= Work instruction =
How many lines in the listing contain the word "that"? Reply with the number alone.

......

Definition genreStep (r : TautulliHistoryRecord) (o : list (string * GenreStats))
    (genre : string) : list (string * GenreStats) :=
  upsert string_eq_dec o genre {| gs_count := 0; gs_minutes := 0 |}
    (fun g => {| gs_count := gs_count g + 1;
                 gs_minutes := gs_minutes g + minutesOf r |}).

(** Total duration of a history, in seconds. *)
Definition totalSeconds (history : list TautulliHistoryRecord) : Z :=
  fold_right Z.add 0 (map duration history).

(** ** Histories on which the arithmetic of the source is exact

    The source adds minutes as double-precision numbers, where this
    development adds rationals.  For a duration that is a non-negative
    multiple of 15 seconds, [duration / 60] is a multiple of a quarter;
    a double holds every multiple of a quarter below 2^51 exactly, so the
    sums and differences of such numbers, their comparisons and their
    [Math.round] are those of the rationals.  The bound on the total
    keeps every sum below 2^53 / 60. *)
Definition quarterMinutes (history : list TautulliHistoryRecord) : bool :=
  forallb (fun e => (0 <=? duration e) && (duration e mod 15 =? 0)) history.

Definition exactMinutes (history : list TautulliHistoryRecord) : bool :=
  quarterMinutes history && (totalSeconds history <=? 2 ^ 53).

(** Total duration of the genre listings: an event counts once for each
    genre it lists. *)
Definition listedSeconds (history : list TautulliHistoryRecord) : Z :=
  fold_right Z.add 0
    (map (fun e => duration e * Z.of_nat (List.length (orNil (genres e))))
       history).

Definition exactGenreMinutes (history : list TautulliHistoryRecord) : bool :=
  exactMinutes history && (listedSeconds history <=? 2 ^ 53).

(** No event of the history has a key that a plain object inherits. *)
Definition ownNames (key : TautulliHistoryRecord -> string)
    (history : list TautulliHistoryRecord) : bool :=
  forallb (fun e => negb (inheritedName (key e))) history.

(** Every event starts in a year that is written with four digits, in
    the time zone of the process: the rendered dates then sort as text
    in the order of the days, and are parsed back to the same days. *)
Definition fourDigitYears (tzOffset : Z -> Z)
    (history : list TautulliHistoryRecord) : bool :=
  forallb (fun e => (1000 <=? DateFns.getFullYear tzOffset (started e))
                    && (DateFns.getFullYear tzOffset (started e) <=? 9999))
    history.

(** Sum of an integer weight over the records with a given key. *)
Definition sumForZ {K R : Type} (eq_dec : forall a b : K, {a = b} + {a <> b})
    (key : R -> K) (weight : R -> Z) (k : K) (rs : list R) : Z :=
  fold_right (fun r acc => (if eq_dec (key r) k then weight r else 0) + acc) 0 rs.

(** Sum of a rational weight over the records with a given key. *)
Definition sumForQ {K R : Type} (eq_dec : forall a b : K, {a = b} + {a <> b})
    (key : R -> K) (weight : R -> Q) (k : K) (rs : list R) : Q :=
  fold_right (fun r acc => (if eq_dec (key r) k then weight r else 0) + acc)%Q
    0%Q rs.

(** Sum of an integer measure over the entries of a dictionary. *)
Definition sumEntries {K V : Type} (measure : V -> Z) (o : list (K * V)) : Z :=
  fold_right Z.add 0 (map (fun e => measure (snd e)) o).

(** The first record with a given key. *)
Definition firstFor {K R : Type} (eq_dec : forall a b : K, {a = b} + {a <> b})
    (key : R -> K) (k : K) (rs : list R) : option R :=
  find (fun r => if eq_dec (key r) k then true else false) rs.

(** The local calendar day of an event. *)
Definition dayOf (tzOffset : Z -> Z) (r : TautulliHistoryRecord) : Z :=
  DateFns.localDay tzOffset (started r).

......

= Finished exercise =
3